What Are Common Maryland Tenant Rights?
Yes, even renters have a Maryland tenant right. Although it’s always such a big deal to be a homeowner, and there’s so much involved when it comes to real estate law, even when it concerns tenants and apartments and even rental houses, certain Maryland tenant rights need to be explained:
The Lowdown on Maryland Tenant Rights
It’s important to know all of this about Maryland tenant rights:
1. Maryland Evictions
2. Maryland Security Deposits
3. Normal Wear and Tear
4. Section 8
5. Tenant Screening
On the subject of evictions, Maryland tenant rights are simple in that all residents are given a certain timeline in which they must vacate the premises.
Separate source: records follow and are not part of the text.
Fixpoint parse_value (fuel : nat) (s : string) {struct fuel}
  : option (json * string) :=
  match fuel with
  | O => None
  | S k =>
      match skip_ws s with
      | EmptyString => None
      | String c r =>
          if Ascii.eqb c "{"%char then
            match skip_ws r with
            | String "}"%char r' => Some (JObj [], r')
            | r' => match parse_members k r' [] with
                    | Some (fs, rest) => Some (JObj fs, rest)
                    | None => None
                    end
            end
          else if Ascii.eqb c "["%char then
            match skip_ws r with
            | String "]"%char r' => Some (JArr [], r')
            | r' => match parse_elements k r' [] with
                    | Some (vs, rest) => Some (JArr vs, rest)
                    | None => None
                    end
            end
          else if Ascii.eqb c dquote then
            match string_lit r with
            | Some (t, rest) => Some (JStr t, rest)
            | None => None
            end
          else if Ascii.eqb c "t"%char then
            match expect "rue" r with
            | Some rest => Some (JBool true, rest) | None => None end
          else if Ascii.eqb c "f"%char then
            match expect "alse" r with
            | Some rest => Some (JBool false, rest) | None => None end
          else if Ascii.eqb c "n"%char then
            match expect "ull" r with
            | Some rest => Some (JNull, rest) | None => None end
          else number_lit (String c r)
      end
  end
with parse_elements (fuel : nat) (s : string) (acc : list json) {struct fuel}
  : option (list json * string) :=
  match fuel with
  | O => None
  | S k =>
      match parse_value k s with
      | None => None
      | Some (v, r) =>
          match skip_ws r with
          | String ","%char r' => parse_elements k r' (acc ++ [v])
          | String "]"%char r' => Some (acc ++ [v], r')
          | _ => None
          end
      end
  end
with parse_members (fuel : nat) (s : string) (acc : list (string * json))
  {struct fuel} : option (list (string * json) * string) :=
  match fuel with
  | O => None
  | S k =>
      match skip_ws s with
      | String c r =>
          if Ascii.eqb c dquote then
            match string_lit r with
            | None => None
            | Some (key, r1) =>
                match skip_ws r1 with
                | String ":"%char r2 =>
                    match parse_value k r2 with
                    | None => None
                    | Some (v, r3) =>
                        match skip_ws r3 with
                        | String ","%char r4 =>
                            parse_members k r4 (obj_set key v acc)
                        | String "}"%char r4 => Some (obj_set key v acc, r4)
                        | _ => None
                        end
                    end
                | _ => None
                end
            end
          else None
      | EmptyString => None
      end
  end.
(** A media attachment. *)
Definition picture : Val :=
  VObj MessageMedia
    (<["mimetype" := VStr "image/png"]> {[ "data" := VStr "iVBORw0KGgo=" ]}).

End Dispatcher.

Module Text.

(** [s.includes(t)]: [t] starts at some position of [s]. *)
Fixpoint str_includes (s t : string) : bool :=
  String.prefix t s
  || match s with
     | EmptyString => false
     | String _ s' => str_includes s' t
     end.

(** [s.slice(n)]. *)
Fixpoint str_drop (n : nat) (s : string) : string :=
  match n, s with
  | O, _ => s
  | S _, EmptyString => EmptyString
  | S n', String _ s' => str_drop n' s'
  end.

(** [s.replace(pat, rep)] for a string pattern and a replacement without
    [$]: the leftmost occurrence of [pat] is replaced, the others stay. *)
Fixpoint replace (s pat rep : string) : string :=
  if String.prefix pat s then rep +:+ str_drop (String.length pat) s
  else match s with
       | EmptyString => EmptyString
       | String c s' => String c (replace s' pat rep)
       end.

(** The characters of a string. *)
Fixpoint chars (s : string) : list Ascii.ascii :=
  match s with
  | EmptyString => []
  | String c s' => c :: chars s'
  end.

(** How often the character [c] occurs in [s]. *)
Fixpoint count_char (c : Ascii.ascii) (s : string) : nat :=
  match s with
  | EmptyString => 0
  | String a s' => (if Ascii.eqb a c then 1 else 0) + count_char c s'
  end.

End Text.

Module Queries.

Import Text.

(** The id [isRegisteredUser] sends, lines 900-905: the statements are
    those of [getNumberId]. *)
Definition registeredUserId (id : string) : string :=
  let id := if negb (endsWith id "@c.us") then id +:+ "@c.us" else id in
  if negb (startsWith id "+") then "+" +:+ id else id.

(** [isRegisteredUser], lines 899-917: the round trip is awaited outside
    any [try]. *)
Definition isRegisteredUser (pupPage : option (string -> Outcome Val)) (id : string)
  : Outcome Val :=
  Commands.pupPage_evaluate pupPage (registeredUserId id).

(** The id [getFormattedNumber] sends, lines 947-948. *)
Definition formattedNumberId (number : string) : string :=
  let number :=
    if negb (endsWith number "@s.whatsapp.net")
    then replace number "c.us" "s.whatsapp.net" else number in
  if negb (str_includes number "@s.whatsapp.net")
  then number +:+ "@s.whatsapp.net" else number.

(** [getFormattedNumber], lines 946-953. *)
Definition getFormattedNumber (pupPage : option (string -> Outcome Val))
  (number : string) : Outcome Val :=
  Commands.pupPage_evaluate pupPage (formattedNumberId number).

(** The id [getCountryCode] sends, line 961. *)
Definition countryCodeId (number : string) : string :=
  replace (replace (replace number " " "") "+" "") "@c.us" "".

(** [getCountryCode], lines 960-966. *)
Definition getCountryCode (pupPage : option (string -> Outcome Val))
  (number : string) : Outcome Val :=
  Commands.pupPage_evaluate pupPage (countryCodeId number).

End Queries.

Module Traces.

(** The tokens of the [qr] events among the effects. *)
Definition qr_tokens (t : list Effect) : list string :=
  omap (fun x => match x with Emit (QR_RECEIVED qr) => Some qr | _ => None end) t.

(** The timers set among the effects. *)
Definition timers (t : list Effect) : list (Timer * Val) :=
  omap (fun x => match x with SetTimeout cb ms => Some (cb, ms) | _ => None end) t.

(** The invocations of functions of [fs] among the effects. *)
Definition invocations (t : list Effect) : list FsFunction :=
  omap (fun x => match x with Invoke f _ _ => Some f | _ => None end) t.

(** A computation hands on the error of a rejected call: the call is its
    last effect and its error is what the computation throws. *)
Definition propagates (w : Session.World) {A} (m : M A) : Prop :=
  forall s e,
    Call s ∈ effects m -> Session.rejects w s = Some e ->
    returned m = Throw e /\ last (effects m) = Some (Call s).

(** A page that cannot be reached: the navigation rejects. *)
Definition offline : Session.World :=
  {| Session.rejects := fun s =>
       match s with
       | Goto => Some (Error "net::ERR_INTERNET_DISCONNECTED")
       | _ => None
       end;
     Session.race := Session.IntroImageFirst; Session.MD_BACKEND := true;
     Session.localStorage := ∅; Session.globalThis := ∅ |}.

(** A page on which neither selector shows up in time. *)
Definition stalled : Session.World :=
  {| Session.rejects := fun _ => None;
     Session.race := Session.RaceError (Error "waiting for selector failed: timeout exceeded");
     Session.MD_BACKEND := true;
     Session.localStorage := ∅; Session.globalThis := ∅ |}.

(** The options of a client that authenticates with a JSON session. *)
Definition legacy_options : Session.ClientOptions :=
  {| Session.authTimeoutMs := 0; Session.qrMaxRetries := 0;
     Session.takeoverOnConflict := VBool false; Session.takeoverTimeoutMs := VNum 0;
     Session.useDeprecatedSessionAuth := true;
     Session.session := VObj Object {[ "WABrowserId" := VStr "x" ]};
     Session.bypassCSP := false; Session.browserWSEndpoint := VUndefined |}.

End Traces.

Module Groups.

(** What a command rejects with: [createGroup] throws a string, the calls
    it makes throw errors. *)
Inductive Thrown :=
| ThrownString (s : string)
| ThrownError (e : JsError).

Inductive Settled (A : Type) :=
| Fulfilled (a : A)
| RejectedWith (reason : Thrown)
| Unsettled.
Arguments Fulfilled {A} a.
Arguments RejectedWith {A} reason.
Arguments Unsettled {A}.

(** The answer of [sendCreateGroup]: the id of the group and, per
    participant, an object with the participant's id as its one key and
    the status code under it. *)
Record CreateRes := mkCreateRes {
  res_gid : Val;
  res_participants : list (string * Z)
}.

(** What [createGroup] resolves to. *)
Record CreateGroupResult := mkCreateGroupResult {
  gid : Val;
  missingParticipants : gmap string Z
}.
In addition, when it comes to Maryland security deposits, a Maryland tenant right specifies that no rental place can require a resident to pay a security deposit that is more than two months’ rent, or just $50. Whatever is more would be the established law pertaining to Maryland tenant rights. That Maryland tenant right, too, allows a renter to receive a receipt for the deposit, which can also be included in the lease.
Surprisingly, by law a landlord can actually be fined for not providing that receipt.
In addition, there’s a Maryland tenant right, allowing a tenant to be present during an inspection before and after the rental agreement – before moving in and before moving out.
Section 8 is also a very valid part of MD tenant rights, allowing individuals and/or families to have resources in low-income housing. Typically, though, not everyone can qualify for Section 8 under MD tenant rights. There is a voucher program available under MD tenant rights necessary to be approved under Section 8, and usually there’s a waiting list.
To qualify for Section 8, you have to fit a certain income level. And the type of housing is contingent on the size of the family.
Under MD tenant rights, too, tenant screenings are allowed, so long as it doesn’t include anything like ethnic origin, race, religious background, disability, or any other personal information. According to MD tenant rights, what is a ‘tenant screening’? Basically, it’s a landlord’s right to check on a prospective tenant’s history. Everything from:
1. Credit Score
2. Criminal Background
Anything that can lend some information to the landlord about the quality of tenant.
A credit score can say a lot about a prospective tenant –
1. Will the Tenant Pay Rent on Time?
2. Will the Tenant Pay Other Utilities on Time?
3. Will the Tenant Be Able to Pay a Security Deposit?
Of course, a criminal background check will tell a landlord a lot about a prospective tenant’s ability to keep a house or apartment clean, keep it safe, and keep a landlord legally safe as well.
Evictions and bankruptcies are also big red flags for a landlord to consider a certain tenant, and that landlord is perfectly within his or her rights to turn away a potential tenant based on those records.
All that’s required of a tenant is to allow a landlord the right to obtain a credit report before making a decision on handing over the keys of the house or apartment with a rental agreement.